YOUR INSTRUCTIONS
Go through the lines below. Copy those with "generated".

Excerpts from a dataset:
---
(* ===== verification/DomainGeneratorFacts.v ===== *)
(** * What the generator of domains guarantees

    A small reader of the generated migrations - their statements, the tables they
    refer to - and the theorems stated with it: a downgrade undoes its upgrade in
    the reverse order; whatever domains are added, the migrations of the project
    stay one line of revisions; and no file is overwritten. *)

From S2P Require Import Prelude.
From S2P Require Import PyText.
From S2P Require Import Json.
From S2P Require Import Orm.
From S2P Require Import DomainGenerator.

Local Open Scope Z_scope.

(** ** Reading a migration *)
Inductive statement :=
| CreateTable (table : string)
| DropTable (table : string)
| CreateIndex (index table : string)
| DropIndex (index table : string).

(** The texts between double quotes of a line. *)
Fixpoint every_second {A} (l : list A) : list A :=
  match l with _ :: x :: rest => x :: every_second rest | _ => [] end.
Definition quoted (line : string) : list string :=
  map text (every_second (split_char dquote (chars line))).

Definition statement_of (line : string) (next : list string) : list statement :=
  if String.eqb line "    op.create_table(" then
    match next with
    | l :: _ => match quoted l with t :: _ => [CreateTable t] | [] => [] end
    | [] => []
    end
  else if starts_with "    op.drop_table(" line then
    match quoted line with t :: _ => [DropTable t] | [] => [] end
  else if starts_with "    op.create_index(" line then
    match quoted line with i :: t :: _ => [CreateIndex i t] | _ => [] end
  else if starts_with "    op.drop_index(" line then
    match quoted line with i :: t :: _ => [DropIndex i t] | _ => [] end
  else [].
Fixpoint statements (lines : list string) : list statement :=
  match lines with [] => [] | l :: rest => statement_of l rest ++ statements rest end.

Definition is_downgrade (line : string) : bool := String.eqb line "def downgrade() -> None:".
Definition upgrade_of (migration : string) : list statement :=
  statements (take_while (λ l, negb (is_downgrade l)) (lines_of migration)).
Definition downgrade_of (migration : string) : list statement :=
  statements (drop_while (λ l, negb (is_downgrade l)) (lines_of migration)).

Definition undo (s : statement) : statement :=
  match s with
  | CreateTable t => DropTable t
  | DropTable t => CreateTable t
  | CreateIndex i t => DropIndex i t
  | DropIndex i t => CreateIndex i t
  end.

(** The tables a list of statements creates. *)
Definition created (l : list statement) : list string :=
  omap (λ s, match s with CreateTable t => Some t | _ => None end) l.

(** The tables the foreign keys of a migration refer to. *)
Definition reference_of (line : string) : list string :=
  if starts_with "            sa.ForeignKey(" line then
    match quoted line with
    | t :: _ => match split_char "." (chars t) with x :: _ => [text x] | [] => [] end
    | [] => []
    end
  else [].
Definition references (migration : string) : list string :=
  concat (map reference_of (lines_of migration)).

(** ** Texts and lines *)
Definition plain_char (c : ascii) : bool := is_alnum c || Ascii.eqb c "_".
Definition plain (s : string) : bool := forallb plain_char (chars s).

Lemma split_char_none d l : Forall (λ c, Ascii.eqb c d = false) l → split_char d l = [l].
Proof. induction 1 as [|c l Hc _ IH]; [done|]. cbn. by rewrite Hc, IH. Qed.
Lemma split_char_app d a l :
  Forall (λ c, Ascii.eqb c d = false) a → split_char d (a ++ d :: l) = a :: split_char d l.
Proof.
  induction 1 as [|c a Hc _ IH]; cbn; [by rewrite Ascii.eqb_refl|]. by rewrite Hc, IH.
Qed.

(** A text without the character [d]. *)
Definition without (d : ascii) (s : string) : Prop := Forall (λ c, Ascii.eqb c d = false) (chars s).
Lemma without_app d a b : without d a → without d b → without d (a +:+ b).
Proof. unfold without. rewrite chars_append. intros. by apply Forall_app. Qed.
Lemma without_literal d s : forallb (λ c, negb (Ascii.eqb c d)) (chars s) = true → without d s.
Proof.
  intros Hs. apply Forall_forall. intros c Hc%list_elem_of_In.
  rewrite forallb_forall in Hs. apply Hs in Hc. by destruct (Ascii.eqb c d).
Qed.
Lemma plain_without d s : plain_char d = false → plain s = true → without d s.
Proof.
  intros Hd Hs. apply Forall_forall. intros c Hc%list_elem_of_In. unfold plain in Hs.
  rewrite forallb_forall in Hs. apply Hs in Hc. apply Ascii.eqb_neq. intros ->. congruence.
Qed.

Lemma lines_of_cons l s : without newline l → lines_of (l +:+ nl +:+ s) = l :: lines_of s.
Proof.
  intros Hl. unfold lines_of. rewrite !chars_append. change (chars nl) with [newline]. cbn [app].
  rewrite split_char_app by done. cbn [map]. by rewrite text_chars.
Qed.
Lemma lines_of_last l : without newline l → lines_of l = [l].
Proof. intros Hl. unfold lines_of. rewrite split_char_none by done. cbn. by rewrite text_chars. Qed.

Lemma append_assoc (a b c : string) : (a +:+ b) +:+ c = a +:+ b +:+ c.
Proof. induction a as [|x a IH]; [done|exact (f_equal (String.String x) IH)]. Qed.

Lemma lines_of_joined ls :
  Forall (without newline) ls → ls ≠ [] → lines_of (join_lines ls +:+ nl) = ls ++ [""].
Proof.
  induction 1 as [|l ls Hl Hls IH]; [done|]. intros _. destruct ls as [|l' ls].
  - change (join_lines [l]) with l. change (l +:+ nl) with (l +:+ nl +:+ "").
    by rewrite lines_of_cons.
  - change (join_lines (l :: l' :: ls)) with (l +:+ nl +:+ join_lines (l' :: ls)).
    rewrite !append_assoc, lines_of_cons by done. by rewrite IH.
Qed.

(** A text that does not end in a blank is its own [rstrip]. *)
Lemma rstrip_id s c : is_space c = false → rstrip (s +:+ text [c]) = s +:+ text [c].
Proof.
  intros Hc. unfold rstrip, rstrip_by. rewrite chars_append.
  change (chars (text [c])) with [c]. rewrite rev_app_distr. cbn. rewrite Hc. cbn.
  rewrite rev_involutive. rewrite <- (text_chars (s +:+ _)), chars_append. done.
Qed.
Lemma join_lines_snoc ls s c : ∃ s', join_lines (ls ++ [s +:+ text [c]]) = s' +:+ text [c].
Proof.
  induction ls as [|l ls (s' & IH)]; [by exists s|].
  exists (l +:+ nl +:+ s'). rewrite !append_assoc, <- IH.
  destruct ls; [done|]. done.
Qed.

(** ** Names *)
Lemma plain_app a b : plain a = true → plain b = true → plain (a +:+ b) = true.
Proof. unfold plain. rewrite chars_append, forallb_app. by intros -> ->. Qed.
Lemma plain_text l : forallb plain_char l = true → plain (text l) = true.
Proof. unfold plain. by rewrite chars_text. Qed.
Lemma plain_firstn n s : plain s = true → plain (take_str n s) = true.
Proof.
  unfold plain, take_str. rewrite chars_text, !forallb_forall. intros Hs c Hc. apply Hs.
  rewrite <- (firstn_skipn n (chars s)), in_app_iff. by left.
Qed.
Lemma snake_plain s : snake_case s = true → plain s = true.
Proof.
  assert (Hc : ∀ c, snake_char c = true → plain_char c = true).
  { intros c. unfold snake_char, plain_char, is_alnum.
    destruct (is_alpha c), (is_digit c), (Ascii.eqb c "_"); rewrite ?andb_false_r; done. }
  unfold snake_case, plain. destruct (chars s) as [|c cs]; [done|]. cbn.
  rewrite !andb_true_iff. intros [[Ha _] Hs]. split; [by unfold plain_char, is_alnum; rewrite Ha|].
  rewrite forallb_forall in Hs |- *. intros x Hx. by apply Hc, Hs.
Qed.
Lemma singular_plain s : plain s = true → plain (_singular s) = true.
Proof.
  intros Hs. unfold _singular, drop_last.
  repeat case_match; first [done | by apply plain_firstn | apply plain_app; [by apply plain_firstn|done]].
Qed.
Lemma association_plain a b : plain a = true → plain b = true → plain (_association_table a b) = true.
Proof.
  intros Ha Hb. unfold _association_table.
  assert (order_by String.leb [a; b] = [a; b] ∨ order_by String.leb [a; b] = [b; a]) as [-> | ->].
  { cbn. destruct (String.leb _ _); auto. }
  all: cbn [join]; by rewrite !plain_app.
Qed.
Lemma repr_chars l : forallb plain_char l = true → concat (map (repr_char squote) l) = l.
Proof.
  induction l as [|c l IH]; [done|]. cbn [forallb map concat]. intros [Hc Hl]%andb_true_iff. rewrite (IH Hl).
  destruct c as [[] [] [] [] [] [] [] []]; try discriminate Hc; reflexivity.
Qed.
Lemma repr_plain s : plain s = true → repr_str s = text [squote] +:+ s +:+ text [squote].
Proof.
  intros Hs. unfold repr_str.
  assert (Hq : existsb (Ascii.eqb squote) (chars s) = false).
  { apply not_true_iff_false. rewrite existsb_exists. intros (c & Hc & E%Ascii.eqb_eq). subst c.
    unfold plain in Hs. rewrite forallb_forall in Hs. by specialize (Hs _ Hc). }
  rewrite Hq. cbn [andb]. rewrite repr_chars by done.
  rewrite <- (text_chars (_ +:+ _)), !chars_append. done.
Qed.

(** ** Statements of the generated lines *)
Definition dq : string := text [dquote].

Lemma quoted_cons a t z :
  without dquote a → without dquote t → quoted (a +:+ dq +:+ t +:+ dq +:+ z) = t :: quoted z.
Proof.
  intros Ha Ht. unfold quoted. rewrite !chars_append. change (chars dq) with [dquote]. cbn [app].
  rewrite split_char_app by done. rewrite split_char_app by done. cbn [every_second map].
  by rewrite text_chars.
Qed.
---
WRITTEN REPLY
    A small reader of the generated migrations - their statements, the tables they
(** ** Statements of the generated lines *)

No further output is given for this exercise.